TASK TO COMPLETE – Below are some entries. Repeat exactly the lines from the one with "(** X20: running" through the one with "apply main_val in H1", and only those.

———

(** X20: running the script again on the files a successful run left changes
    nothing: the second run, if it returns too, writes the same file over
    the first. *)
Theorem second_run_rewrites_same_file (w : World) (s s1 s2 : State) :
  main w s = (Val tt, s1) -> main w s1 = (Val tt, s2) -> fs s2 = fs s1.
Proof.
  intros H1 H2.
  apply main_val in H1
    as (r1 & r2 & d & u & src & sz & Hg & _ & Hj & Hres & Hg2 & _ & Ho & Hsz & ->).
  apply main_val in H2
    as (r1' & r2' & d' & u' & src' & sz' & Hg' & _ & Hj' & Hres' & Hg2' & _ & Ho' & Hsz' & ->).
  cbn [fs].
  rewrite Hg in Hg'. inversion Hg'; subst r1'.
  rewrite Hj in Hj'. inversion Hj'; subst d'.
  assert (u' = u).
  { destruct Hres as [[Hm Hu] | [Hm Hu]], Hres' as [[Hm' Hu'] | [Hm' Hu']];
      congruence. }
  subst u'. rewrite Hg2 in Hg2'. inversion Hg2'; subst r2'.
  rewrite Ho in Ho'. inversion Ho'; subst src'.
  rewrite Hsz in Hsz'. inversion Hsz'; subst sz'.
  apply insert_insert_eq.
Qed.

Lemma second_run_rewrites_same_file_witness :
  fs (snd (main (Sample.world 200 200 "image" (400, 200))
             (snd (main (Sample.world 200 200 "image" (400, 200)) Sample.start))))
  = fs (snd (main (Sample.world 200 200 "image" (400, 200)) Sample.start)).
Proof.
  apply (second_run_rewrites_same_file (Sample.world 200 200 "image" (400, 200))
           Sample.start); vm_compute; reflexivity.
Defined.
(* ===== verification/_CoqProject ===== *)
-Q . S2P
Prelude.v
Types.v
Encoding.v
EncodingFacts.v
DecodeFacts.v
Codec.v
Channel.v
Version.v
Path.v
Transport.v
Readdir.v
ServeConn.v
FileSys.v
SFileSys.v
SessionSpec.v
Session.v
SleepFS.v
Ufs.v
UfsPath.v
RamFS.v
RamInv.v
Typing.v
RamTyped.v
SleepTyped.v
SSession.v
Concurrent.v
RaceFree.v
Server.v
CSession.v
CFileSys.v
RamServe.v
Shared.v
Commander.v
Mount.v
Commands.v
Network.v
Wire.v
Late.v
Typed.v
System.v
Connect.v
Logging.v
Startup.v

———

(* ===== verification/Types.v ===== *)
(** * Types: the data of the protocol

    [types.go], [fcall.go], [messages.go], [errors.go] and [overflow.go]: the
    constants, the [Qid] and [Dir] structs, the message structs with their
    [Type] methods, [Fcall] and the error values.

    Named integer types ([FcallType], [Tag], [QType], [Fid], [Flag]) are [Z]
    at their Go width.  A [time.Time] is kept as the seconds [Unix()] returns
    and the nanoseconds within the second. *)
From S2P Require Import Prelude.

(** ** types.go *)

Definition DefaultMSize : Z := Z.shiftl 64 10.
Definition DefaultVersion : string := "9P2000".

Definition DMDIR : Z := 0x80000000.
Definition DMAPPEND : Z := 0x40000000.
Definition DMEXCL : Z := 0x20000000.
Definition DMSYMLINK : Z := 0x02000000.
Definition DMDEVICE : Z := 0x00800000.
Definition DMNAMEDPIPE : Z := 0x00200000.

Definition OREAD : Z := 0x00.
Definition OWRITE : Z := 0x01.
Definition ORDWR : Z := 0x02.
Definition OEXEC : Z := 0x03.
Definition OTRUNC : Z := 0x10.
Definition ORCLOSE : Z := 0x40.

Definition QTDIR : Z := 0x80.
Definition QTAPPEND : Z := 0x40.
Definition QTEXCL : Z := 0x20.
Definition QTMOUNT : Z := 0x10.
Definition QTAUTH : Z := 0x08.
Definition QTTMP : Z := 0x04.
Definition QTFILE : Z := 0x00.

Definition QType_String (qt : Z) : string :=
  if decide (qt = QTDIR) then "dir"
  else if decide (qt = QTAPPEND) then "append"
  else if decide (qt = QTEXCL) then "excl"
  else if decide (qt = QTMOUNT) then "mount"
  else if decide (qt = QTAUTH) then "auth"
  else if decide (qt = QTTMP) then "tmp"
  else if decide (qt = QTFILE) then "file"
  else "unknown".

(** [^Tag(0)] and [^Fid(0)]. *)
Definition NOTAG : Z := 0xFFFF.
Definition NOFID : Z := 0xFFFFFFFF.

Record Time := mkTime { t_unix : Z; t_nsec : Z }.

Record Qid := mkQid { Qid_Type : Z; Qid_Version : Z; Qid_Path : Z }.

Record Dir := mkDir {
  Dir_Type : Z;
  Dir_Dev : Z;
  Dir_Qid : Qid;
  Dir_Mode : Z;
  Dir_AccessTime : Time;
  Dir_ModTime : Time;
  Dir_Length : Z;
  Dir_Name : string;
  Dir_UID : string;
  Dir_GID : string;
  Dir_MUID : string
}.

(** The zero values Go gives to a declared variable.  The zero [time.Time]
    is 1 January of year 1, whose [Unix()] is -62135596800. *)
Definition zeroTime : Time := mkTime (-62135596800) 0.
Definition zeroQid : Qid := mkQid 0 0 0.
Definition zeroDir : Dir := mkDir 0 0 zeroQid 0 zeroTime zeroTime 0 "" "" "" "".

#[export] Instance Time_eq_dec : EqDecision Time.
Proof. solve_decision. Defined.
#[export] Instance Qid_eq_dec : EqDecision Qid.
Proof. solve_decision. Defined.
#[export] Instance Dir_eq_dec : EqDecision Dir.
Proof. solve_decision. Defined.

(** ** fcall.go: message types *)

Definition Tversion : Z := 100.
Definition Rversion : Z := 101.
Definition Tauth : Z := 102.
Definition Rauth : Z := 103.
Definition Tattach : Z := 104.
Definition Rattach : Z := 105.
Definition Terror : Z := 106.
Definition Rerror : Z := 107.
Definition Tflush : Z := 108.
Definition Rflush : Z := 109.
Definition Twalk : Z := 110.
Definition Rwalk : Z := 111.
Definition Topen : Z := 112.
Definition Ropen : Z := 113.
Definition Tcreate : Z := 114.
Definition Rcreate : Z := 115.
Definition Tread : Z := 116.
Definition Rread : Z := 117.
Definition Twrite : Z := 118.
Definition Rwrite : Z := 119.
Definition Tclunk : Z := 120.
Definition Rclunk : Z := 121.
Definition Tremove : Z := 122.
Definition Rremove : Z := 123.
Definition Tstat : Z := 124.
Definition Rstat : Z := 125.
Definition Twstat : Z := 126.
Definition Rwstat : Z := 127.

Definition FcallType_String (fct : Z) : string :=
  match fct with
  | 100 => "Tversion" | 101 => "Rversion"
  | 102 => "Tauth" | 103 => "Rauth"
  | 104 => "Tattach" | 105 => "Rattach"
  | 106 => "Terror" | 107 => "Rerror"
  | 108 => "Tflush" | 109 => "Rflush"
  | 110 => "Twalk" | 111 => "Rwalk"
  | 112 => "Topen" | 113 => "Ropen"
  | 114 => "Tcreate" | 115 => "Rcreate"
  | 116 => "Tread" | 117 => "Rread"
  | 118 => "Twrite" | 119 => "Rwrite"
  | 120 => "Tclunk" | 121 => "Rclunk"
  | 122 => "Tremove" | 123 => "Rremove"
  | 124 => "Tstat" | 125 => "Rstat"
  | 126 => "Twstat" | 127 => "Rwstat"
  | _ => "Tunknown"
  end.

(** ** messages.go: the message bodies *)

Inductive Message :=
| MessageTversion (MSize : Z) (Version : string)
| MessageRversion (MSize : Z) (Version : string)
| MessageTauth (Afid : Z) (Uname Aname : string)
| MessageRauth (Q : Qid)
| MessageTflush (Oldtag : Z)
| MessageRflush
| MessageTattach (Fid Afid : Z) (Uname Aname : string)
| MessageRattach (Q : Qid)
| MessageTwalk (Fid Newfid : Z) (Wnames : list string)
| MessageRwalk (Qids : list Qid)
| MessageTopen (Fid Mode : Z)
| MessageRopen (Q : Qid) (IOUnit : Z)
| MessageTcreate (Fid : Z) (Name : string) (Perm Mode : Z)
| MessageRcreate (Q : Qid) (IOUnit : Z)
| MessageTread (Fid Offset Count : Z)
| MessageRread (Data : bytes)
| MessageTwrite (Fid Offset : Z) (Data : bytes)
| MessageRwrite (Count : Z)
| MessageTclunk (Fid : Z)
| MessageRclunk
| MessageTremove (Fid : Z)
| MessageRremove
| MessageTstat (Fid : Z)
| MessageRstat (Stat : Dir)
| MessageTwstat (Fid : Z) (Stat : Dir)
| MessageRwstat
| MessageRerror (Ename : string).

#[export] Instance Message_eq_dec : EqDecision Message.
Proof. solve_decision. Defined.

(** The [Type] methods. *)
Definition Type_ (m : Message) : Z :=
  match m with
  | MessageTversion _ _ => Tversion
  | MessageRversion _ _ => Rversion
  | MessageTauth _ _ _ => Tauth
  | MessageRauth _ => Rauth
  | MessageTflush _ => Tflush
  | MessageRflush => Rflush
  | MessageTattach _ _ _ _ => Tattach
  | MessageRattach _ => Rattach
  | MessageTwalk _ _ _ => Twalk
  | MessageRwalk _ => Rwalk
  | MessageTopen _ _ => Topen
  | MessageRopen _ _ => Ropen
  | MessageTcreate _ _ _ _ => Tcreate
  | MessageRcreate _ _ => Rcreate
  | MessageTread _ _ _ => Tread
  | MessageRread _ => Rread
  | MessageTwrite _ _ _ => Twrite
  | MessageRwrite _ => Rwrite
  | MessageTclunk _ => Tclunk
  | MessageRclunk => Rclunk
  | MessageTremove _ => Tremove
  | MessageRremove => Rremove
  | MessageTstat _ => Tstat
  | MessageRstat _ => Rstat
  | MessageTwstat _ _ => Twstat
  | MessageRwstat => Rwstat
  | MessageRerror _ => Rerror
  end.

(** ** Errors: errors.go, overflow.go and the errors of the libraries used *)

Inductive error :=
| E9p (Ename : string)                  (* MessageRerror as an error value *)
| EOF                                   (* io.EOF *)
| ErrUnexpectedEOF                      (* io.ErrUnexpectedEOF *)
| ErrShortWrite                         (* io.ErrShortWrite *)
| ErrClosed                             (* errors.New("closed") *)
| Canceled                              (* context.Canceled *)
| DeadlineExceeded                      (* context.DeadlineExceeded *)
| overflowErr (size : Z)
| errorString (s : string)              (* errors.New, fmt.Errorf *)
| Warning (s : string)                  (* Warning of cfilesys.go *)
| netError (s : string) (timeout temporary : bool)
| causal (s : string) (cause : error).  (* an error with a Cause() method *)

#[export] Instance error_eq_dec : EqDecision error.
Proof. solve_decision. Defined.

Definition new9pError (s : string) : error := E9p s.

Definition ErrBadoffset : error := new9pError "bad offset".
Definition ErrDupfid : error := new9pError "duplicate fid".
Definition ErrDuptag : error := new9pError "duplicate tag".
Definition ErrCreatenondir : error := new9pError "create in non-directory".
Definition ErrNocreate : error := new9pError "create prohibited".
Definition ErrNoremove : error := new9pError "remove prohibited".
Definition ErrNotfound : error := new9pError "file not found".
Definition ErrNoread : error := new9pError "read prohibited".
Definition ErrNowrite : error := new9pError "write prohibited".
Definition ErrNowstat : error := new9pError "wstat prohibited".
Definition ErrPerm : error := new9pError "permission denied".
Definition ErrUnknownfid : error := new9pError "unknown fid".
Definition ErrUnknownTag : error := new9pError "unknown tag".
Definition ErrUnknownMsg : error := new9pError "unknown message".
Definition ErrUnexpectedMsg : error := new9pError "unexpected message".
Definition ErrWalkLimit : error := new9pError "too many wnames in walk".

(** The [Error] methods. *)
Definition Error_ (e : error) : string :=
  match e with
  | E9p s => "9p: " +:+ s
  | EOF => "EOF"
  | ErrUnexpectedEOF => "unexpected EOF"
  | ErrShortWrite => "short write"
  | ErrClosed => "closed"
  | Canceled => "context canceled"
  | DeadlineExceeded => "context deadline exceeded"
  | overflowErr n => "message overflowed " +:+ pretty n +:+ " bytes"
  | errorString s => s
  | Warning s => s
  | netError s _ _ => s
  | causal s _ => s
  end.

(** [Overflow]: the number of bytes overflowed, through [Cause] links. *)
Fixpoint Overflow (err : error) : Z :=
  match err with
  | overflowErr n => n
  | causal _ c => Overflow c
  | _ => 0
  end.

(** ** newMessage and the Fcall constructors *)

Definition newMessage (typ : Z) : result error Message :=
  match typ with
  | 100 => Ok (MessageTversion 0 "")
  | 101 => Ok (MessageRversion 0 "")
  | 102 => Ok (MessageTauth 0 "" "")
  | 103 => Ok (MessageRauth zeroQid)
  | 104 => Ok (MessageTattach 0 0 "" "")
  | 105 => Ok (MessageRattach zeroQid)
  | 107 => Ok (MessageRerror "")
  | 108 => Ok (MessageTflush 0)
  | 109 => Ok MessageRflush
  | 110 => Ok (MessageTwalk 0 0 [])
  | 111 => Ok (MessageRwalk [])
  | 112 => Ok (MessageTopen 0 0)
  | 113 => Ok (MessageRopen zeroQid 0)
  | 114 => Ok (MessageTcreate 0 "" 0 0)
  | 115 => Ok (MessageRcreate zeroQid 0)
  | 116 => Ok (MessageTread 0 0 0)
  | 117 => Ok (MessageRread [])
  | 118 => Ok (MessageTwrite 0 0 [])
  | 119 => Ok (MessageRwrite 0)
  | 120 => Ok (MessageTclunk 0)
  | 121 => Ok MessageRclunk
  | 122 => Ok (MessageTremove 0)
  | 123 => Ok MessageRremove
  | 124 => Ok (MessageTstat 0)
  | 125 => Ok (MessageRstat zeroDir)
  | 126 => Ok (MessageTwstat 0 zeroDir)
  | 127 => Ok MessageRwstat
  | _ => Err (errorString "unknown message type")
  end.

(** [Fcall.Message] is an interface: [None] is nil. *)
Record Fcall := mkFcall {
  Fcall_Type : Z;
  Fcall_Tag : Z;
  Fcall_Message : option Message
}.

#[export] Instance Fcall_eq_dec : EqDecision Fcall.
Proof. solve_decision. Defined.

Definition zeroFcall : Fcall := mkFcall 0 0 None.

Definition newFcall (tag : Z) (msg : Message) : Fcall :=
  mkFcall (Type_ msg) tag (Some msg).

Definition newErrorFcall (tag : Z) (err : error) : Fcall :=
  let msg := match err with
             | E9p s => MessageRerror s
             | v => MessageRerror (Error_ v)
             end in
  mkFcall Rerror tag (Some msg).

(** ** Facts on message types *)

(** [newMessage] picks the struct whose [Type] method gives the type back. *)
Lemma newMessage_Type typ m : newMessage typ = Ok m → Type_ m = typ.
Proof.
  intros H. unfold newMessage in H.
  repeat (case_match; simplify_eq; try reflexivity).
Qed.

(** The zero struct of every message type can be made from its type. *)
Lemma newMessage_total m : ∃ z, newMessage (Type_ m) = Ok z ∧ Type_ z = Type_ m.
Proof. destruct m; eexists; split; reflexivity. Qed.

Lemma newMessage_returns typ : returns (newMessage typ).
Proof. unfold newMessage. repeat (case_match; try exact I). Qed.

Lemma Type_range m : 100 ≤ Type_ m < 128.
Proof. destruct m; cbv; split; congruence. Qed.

———

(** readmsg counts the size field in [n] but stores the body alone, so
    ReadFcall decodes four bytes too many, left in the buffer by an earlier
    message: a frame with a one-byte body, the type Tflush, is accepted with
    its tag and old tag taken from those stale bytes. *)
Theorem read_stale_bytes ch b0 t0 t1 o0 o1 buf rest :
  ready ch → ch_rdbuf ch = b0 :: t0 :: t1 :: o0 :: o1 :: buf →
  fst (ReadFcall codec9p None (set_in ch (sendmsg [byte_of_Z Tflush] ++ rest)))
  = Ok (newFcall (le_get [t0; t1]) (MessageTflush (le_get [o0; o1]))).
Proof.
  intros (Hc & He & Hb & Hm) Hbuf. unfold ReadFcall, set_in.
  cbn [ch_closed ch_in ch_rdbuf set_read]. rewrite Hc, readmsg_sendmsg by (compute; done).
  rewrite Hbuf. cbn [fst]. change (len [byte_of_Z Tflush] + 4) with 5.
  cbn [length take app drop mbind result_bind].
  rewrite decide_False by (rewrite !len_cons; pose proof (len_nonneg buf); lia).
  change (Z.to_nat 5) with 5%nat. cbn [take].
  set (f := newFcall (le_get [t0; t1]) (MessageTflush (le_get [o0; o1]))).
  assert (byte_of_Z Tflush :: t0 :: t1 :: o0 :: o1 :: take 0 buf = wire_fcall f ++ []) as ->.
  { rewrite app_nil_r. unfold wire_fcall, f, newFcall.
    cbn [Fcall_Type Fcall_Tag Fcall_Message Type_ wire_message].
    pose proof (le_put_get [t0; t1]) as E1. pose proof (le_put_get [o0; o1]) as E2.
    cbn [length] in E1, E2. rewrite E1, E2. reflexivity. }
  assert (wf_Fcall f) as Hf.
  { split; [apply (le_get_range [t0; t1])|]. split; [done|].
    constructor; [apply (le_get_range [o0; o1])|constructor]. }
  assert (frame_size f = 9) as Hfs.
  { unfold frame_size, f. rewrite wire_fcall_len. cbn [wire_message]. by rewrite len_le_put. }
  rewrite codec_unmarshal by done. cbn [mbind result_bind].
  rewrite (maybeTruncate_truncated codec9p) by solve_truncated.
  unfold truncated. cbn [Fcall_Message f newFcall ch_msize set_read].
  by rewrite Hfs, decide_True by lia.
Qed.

———

OUTPUT OF THE EXERCISE –
(** X20: running the script again on the files a successful run left changes
    nothing: the second run, if it returns too, writes the same file over
    the first. *)
Theorem second_run_rewrites_same_file (w : World) (s s1 s2 : State) :
  main w s = (Val tt, s1) -> main w s1 = (Val tt, s2) -> fs s2 = fs s1.
Proof.
  intros H1 H2.
  apply main_val in H1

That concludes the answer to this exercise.